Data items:
<<<<
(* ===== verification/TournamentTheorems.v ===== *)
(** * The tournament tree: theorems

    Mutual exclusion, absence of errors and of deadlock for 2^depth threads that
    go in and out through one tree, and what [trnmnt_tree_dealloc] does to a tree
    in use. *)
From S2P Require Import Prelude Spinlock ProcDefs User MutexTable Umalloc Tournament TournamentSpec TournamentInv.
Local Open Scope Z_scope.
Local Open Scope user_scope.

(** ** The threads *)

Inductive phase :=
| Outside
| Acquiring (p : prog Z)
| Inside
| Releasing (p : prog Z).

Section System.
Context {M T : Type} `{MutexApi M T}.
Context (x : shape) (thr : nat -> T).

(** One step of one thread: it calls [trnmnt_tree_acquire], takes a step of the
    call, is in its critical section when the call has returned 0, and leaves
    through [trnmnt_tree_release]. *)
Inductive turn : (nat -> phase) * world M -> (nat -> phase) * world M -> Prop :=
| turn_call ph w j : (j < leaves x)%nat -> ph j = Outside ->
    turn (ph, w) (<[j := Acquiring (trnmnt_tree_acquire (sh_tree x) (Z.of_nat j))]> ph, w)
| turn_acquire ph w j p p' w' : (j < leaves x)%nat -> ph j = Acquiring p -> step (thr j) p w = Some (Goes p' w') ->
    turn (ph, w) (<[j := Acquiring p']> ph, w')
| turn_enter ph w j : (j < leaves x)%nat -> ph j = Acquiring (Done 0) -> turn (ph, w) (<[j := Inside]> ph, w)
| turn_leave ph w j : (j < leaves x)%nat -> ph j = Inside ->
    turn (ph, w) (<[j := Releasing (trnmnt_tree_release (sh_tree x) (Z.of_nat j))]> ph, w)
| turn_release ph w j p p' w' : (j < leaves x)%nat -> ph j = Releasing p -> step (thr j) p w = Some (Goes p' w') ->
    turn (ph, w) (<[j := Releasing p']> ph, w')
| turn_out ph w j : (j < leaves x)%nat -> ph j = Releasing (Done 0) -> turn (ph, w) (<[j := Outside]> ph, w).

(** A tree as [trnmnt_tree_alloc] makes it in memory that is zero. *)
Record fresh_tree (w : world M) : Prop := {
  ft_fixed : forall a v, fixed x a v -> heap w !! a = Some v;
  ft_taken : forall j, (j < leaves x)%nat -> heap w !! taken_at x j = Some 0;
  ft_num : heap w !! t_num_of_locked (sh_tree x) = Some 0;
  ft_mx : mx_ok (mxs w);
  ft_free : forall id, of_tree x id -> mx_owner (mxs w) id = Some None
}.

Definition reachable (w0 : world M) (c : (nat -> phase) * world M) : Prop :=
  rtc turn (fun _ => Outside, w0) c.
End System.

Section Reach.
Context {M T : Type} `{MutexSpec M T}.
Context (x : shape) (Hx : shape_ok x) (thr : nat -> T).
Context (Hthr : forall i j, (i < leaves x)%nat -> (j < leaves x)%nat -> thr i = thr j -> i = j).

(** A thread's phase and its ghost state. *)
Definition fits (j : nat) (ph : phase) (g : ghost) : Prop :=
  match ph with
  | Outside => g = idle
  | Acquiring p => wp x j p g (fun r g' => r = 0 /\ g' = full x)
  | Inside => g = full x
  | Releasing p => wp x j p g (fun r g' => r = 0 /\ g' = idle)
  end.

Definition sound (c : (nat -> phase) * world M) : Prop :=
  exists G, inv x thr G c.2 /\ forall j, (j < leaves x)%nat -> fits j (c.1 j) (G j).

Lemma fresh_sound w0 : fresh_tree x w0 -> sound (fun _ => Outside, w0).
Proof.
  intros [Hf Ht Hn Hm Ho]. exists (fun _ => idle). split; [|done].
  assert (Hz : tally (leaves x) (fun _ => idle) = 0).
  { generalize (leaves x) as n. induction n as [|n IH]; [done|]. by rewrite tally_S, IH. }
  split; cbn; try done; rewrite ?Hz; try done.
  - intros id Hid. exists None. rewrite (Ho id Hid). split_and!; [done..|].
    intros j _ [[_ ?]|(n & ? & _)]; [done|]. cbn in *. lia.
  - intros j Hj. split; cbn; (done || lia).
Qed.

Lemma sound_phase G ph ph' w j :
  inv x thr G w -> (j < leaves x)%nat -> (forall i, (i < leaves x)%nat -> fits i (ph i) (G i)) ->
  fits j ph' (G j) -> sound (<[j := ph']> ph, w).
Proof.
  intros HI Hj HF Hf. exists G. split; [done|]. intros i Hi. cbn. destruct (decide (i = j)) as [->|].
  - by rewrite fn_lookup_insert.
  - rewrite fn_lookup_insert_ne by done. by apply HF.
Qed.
>>>>
<<<<
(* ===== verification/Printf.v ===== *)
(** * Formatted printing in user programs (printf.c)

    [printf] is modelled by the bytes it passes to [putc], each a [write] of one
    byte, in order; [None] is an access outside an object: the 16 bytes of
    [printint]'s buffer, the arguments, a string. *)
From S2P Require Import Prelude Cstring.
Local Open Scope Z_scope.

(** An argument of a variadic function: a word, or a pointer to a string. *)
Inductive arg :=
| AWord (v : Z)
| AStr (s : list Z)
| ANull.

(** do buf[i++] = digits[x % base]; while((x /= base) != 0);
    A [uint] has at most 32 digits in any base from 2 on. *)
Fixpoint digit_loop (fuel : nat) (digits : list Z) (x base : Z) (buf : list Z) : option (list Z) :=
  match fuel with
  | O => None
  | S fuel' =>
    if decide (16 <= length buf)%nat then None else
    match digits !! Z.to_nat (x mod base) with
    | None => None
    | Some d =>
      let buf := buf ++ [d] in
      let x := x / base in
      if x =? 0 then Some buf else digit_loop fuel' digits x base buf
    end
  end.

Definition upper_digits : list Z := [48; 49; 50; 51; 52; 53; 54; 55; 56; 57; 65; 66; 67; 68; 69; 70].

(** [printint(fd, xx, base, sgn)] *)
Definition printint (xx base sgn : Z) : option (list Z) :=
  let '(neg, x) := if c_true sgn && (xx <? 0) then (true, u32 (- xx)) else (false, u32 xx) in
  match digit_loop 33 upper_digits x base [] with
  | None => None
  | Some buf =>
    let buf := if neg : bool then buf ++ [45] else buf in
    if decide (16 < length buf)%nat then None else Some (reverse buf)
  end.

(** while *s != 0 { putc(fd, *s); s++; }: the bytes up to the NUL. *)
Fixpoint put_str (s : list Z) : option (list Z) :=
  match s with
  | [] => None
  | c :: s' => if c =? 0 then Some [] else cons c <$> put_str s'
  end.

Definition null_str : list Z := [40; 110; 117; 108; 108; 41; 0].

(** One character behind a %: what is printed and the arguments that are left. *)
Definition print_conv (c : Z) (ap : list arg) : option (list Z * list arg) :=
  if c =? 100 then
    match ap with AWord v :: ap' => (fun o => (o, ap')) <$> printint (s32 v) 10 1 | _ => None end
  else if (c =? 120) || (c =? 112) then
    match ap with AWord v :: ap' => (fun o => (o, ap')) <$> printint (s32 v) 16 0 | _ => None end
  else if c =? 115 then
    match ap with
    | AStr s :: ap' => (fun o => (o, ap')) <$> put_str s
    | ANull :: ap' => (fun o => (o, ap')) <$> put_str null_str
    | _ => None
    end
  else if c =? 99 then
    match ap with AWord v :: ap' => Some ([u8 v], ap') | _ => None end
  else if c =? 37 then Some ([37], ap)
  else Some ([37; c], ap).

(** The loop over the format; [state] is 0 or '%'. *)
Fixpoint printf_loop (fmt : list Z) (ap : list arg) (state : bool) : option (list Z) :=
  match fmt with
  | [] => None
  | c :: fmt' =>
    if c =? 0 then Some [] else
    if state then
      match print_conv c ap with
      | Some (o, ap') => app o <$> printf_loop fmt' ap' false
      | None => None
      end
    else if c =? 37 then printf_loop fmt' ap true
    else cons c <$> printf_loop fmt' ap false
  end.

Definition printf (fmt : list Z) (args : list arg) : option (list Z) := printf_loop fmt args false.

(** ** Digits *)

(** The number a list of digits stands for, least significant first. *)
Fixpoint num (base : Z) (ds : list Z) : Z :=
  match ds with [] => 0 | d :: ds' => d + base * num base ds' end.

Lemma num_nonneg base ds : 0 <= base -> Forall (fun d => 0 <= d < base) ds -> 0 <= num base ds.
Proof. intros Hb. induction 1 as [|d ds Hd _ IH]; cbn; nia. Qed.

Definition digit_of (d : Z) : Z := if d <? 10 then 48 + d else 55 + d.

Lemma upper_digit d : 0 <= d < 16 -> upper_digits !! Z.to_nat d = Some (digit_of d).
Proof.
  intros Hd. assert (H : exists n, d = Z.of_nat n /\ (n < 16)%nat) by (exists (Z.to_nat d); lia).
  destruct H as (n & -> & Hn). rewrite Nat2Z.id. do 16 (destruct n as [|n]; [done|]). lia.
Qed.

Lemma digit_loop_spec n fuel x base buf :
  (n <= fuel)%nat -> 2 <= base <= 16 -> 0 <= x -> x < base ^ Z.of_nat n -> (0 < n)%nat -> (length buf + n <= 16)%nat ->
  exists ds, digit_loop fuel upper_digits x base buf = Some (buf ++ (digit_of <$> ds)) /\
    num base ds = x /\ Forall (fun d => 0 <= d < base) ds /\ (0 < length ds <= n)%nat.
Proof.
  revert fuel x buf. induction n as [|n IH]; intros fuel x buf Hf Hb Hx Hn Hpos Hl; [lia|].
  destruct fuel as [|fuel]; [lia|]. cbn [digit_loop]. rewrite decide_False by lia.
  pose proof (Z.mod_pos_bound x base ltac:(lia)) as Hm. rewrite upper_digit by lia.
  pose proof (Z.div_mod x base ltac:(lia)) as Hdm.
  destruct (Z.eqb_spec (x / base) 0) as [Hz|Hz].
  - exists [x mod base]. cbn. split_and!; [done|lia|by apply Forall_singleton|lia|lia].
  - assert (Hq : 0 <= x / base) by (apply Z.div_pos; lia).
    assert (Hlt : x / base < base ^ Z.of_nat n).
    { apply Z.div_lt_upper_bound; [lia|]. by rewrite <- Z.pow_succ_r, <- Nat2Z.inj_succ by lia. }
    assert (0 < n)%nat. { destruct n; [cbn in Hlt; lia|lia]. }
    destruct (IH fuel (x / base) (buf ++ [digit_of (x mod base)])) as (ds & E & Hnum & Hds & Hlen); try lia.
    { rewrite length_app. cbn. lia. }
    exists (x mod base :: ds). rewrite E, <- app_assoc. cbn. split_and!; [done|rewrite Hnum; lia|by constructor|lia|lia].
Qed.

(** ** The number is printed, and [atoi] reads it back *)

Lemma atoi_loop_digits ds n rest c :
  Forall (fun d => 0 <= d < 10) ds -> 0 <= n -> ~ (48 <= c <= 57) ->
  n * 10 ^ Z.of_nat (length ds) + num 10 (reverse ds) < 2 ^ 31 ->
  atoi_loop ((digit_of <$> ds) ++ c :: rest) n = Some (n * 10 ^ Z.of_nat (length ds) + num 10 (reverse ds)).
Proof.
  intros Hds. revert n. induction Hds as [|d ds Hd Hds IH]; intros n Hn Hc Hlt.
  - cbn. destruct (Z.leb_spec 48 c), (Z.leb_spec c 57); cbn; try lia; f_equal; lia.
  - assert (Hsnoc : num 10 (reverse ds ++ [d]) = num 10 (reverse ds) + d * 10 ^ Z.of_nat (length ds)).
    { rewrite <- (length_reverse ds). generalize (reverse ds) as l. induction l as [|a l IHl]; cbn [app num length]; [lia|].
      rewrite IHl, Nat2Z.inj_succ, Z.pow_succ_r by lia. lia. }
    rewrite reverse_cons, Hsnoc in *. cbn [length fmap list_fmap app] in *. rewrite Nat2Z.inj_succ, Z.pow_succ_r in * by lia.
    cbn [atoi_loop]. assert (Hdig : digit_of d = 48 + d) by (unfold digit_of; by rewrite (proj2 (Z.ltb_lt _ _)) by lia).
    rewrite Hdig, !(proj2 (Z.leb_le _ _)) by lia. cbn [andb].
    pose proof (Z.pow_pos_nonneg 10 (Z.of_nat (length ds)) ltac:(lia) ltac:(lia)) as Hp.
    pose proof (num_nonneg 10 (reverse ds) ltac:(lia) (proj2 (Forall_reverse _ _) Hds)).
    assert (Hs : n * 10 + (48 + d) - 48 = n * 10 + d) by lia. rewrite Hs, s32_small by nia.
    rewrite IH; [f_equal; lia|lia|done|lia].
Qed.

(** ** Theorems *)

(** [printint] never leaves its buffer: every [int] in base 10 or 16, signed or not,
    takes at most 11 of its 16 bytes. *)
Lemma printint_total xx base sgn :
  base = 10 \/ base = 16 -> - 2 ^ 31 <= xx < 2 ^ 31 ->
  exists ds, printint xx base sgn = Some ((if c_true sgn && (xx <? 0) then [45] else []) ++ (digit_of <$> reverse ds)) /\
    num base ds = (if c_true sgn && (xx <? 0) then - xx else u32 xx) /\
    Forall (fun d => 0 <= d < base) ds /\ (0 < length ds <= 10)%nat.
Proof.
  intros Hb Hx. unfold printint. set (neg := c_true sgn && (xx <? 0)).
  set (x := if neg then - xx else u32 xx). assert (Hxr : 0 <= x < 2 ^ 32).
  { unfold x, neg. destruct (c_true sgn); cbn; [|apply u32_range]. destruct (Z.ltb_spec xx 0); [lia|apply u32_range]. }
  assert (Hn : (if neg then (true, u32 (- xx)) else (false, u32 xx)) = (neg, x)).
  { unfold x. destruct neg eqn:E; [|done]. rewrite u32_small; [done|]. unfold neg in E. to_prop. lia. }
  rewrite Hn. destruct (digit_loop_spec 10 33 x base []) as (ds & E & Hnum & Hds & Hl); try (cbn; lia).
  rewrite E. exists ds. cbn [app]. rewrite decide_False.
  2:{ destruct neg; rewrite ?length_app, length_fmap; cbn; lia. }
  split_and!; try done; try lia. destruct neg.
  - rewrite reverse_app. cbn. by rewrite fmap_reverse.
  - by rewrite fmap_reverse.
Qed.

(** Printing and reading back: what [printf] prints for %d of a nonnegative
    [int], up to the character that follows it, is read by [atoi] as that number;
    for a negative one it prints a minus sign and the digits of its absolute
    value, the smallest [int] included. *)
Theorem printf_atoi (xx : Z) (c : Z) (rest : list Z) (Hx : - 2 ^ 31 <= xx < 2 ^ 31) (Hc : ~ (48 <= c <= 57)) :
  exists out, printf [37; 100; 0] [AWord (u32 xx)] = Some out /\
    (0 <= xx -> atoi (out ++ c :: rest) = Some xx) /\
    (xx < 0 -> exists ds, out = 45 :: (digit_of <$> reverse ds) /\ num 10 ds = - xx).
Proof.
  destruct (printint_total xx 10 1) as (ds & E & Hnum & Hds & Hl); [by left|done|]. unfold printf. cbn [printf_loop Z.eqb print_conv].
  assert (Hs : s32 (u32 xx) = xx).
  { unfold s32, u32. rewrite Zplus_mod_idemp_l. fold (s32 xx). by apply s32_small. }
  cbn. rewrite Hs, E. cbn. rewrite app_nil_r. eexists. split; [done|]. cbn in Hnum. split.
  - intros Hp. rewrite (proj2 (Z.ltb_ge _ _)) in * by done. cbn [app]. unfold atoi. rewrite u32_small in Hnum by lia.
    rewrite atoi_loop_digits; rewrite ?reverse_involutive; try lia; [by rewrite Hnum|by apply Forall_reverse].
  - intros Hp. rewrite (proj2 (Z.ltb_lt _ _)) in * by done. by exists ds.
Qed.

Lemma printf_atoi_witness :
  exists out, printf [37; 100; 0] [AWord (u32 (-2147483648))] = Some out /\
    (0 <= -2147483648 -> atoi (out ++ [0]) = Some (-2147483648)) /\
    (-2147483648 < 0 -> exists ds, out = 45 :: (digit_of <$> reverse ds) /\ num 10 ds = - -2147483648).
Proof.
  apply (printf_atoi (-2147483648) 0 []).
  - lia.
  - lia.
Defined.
>>>>
<<<<
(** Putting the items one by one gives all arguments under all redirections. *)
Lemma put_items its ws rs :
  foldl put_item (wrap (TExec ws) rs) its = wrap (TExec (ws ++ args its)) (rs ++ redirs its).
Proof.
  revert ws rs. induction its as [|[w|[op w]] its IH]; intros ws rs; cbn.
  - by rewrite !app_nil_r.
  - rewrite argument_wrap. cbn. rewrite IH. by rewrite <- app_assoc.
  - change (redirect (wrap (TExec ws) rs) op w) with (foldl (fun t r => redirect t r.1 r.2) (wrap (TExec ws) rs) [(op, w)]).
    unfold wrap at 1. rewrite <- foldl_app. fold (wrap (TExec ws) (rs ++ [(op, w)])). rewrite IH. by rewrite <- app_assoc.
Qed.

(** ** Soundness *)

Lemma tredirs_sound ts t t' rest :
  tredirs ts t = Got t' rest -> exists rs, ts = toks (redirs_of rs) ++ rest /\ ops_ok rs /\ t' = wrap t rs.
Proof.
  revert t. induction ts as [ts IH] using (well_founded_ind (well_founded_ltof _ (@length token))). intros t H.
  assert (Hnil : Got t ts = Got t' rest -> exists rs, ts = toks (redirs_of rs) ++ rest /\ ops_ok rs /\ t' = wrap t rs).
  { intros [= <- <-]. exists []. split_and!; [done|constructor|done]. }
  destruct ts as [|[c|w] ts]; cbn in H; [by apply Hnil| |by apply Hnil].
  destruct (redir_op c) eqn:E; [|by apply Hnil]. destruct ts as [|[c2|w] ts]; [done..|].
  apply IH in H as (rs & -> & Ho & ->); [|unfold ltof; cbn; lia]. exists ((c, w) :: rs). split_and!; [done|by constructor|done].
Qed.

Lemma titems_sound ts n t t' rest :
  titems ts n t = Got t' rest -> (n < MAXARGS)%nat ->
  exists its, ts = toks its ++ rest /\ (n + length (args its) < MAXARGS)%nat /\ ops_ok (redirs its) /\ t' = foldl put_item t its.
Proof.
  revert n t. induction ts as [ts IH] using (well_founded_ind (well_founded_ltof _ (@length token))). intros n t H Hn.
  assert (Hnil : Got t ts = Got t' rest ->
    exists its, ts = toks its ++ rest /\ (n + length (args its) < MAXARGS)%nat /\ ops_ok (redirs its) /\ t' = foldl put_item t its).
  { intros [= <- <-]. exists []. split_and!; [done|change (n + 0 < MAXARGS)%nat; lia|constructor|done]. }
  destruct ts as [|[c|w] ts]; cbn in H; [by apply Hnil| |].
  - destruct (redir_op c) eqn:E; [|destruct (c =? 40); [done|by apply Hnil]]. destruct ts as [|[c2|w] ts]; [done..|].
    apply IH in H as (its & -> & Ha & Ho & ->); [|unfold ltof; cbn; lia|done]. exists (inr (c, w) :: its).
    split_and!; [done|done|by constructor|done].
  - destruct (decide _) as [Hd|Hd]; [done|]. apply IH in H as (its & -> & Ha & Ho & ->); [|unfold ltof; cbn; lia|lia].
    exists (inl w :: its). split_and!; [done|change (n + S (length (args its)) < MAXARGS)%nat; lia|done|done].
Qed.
>>>>
- Exercise
Copy out only the lines of the records above from the one with "(* ===== verification/TournamentTheorems.v" through the one with "(** One step", exactly as they stand, both included.

- Problem solution
(* ===== verification/TournamentTheorems.v ===== *)
(** * The tournament tree: theorems

    Mutual exclusion, absence of errors and of deadlock for 2^depth threads that
    go in and out through one tree, and what [trnmnt_tree_dealloc] does to a tree
    in use. *)
From S2P Require Import Prelude Spinlock ProcDefs User MutexTable Umalloc Tournament TournamentSpec TournamentInv.
Local Open Scope Z_scope.
Local Open Scope user_scope.

(** ** The threads *)

Inductive phase :=
| Outside
| Acquiring (p : prog Z)
| Inside
| Releasing (p : prog Z).

Section System.
Context {M T : Type} `{MutexApi M T}.
Context (x : shape) (thr : nat -> T).

(** One step of one thread: it calls [trnmnt_tree_acquire], takes a step of the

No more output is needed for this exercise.